I therefore expect that the party opposite will applaud at least the concept that these proposals contain for the restructuring of legal services.

It is of course important that any restructuring does not result in a degradation of the quality of justice or its availability. I, like the noble Baroness, welcome the Secretary of State’s announcement that he will carry out a further consultation before finalising his plans. He has also said that he is looking again at the important question of choice of lawyer. I look forward to seeing precisely how he reflects this question of choice in any amended plans. I admit that I find it rather an elusive concept. Of course, it is desirable that anyone charged with an offence should be represented by lawyers in whom they have confidence. However, choice is unlikely to be an absolute matter. Indeed, I reject the suggestion that those charged with criminal offences are incapable of making informed choices. Some of them are quite experienced consumers. I can remember, on a couple of occasions when I was a young barrister, being introduced to a defendant by my instructing solicitor, to be met with the comment, “I do not want him”. That, I think, was an expression of freedom of choice in terms of representation.

Some of the personal attacks on the Lord Chancellor are highly regrettable. I also find the suggestion that lawyers in this area are overpaid and are, in effect, milking the system unfair and unsubstantiated. It is the habit of all Governments to publish rather misleading figures about earnings at the top end by practitioners in legal aid. These figures never tell the whole truth. The average earnings of a criminal practitioner are extremely modest. It is vital that we preserve the possibility of lawyers doing this important work. What is at stake is not just the standard of living of lawyers, which may be regarded by some as of secondary importance. It is much more important that we maintain the quality of justice for which this country rightly has an extremely high reputation.

Time does not permit me to examine the other proposals in detail. I can say, however, that the alarming increase in expenditure on legal aid by prisoners deserves careful examination. Some of this is explicable by the fallout from IPP sentences, abolished by this Government; I have considerable personal experience of the litigation arising from this. However, I understand that these cases, concerned with actual detention, will still receive legal aid. When it is for trivial disputes, I have some sympathy with the Government that they can properly be resolved by the alternative remedies. Similarly, judicial review, vital though the availability of this remedy is for constitutional reasons, does not mean that the availability of legal aid is not subject to some careful scrutiny. I found the evidence of the Lord Chancellor to the Justice Committee on this point persuasive.

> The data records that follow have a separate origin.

Lemma store_scan_refines h idx av aval cls q :
  NoDup (map (Store.dict_of h) cls) →
  (idx < length (Store.indexes h))%nat →
  (∀ c, c ∈ cls → (Store.dict_of h c < length (Store.dicts h))%nat) →
  Store.scan_refines h idx cls
    (Store.scan h idx av aval cls q)
    (Cnf.scan av aval (Store.view h cls) (Store.index_at h idx) q).
Proof.
  revert h q. induction cls as [|c cls IH]; intros h q Hnd Hidx Hcls.
  { split_and!; try done; apply writes_refl. }
  pose proof (λ h', store_scan_tail h h' idx av aval c cls) as Htail.
  assert (Store.dict_of h c < length (Store.dicts h))%nat as Hd
    by (apply Hcls; by left).
  rewrite view_cons. simpl.
  destruct (Cnf.clause_get av _) as [clause_var|].
  2:{ destruct (Htail h q IH Hnd Hidx Hcls (writes_refl _ _)) as
        ((Hr & Hq & Hi & Hk & Ho & Hs & _) & Hc & Hw).
      split_and!; simpl; try done.
      - by rewrite view_cons, Hc, Hk.
      - by rewrite view_cons, Hc, Ho.
      - by apply sublist_skip. }
  destruct (py_eq _ _).
  - unfold Store.drop_literals.
    destruct (Cnf.drop_literals _ _ _ _) as [[variables' q'] e].
    assert (Store.writes h (Store.set_index h idx variables')
              [Store.dict_of h c]) as Hw0.
    { apply (writes_mono _ _ []); [apply writes_set_index|].
      intros d []%elem_of_nil. }
    destruct e as [e|].
    + split_and!; simpl; try done.
      * by apply index_at_set_index.
      * apply sublist_nil_l.
      * eapply writes_mono; [done|]. intros d Hd'. simpl.
        apply elem_of_cons in Hd' as [->|[]%elem_of_nil]. by left.
    + destruct (Htail _ q' IH Hnd Hidx Hcls Hw0) as
        ((Hr & Hq & Hi & Hk & Ho & Hs & _) & Hc & Hw).
      rewrite index_at_set_index in Hr, Hq, Hi, Hk, Ho by done.
      split_and!; simpl; try done.
      * by rewrite view_cons, Hc, Ho.
      * by apply sublist_cons.
  - remember (Cnf.clause_del av (Store.clause_items h c)) as shrunk eqn:Hshrunk.
    set (h' := Store.set_dict h (Store.dict_of h c) shrunk).
    assert (Store.writes h h' [Store.dict_of h c]) as Hw0
      by apply writes_set_dict.
    assert (Store.clause_items h' c = shrunk) as Hc0
      by (by apply clause_items_set_dict).
    assert (Store.view h' cls = Store.view h cls) as Hview.
    { eapply writes_view; [done|].
      intros c' Hc' [Heq|[]%elem_of_nil]%elem_of_cons.
      apply NoDup_cons in Hnd as [Hc _]. apply Hc. rewrite <- Heq.
      apply list_elem_of_In, in_map. by apply list_elem_of_In. }
    assert (∀ q' e,
              Store.scan_refines h idx (c :: cls)
                (Store.mk_pass h' [] q' (Some e))
                (Cnf.mk_pass (Clause.mk shrunk :: Store.view h cls) []
                   (Store.index_at h idx) q' (Some e))) as Hraise.
    { intros q' e. split_and!; simpl; try done.
      - by rewrite view_cons, Hc0, Hview.
      - apply sublist_nil_l.
      - eapply writes_mono; [done|]. intros d Hd'. simpl.
        apply elem_of_cons in Hd' as [->|[]%elem_of_nil]. by left. }
    assert (∀ q',
              let r := Store.scan h' idx av aval cls q' in
              let rv := Cnf.scan av aval (Store.view h cls)
                          (Store.index_at h idx) q' in
              Store.scan_refines h idx (c :: cls) r
                (Cnf.mk_pass (Clause.mk shrunk :: Cnf.old rv) (Cnf.kept rv)
                   (Cnf.index rv) (Cnf.queue rv) (Cnf.raised rv))) as Hdrop.
    { intros q'.
      destruct (Htail h' q' IH Hnd Hidx Hcls Hw0) as
        ((Hr & Hq & Hi & Hk & Ho & Hs & _) & Hc & Hw).
      split_and!; simpl; try done.
      - by rewrite view_cons, Hc, Hc0, Ho.
      - by apply sublist_cons. }
    destruct shrunk as [|[var par] [|e2 rest]]; simpl.
    + apply Hraise.
    + destruct (Dict.get (Some var) q) as [[|b|z]|];
        try destruct (negb _); first [apply Hraise | apply Hdrop].
    + destruct (Htail h' q IH Hnd Hidx Hcls Hw0) as
        ((Hr & Hq & Hi & Hk & Ho & Hs & _) & Hc & Hw).
      split_and!; simpl; try done.
      * by rewrite view_cons, Hc, Hc0, Hk.
      * by rewrite view_cons, Hc, Hc0, Ho.
      * by apply sublist_skip.
Qed.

I invite the Minister and others in the Ministry of Justice to look at the suggestions made by the Society of Conservative Lawyers for further savings in costs, which are not currently included in the proposals, in a recently published article on its website. I also ask the Government in due course to look at the inquiry that is to take place by the Joint Committee on Human Rights, of which I am a member, which is looking at the human rights elements in these proposed changes. I do not think that these changes warrant the wholesale condemnation that they have attracted. I ask the Secretary of State to proceed with very considerable caution. He needs to have preferably the profession and certainly the public with him on these changes if they are to be successful and preserve our system of justice.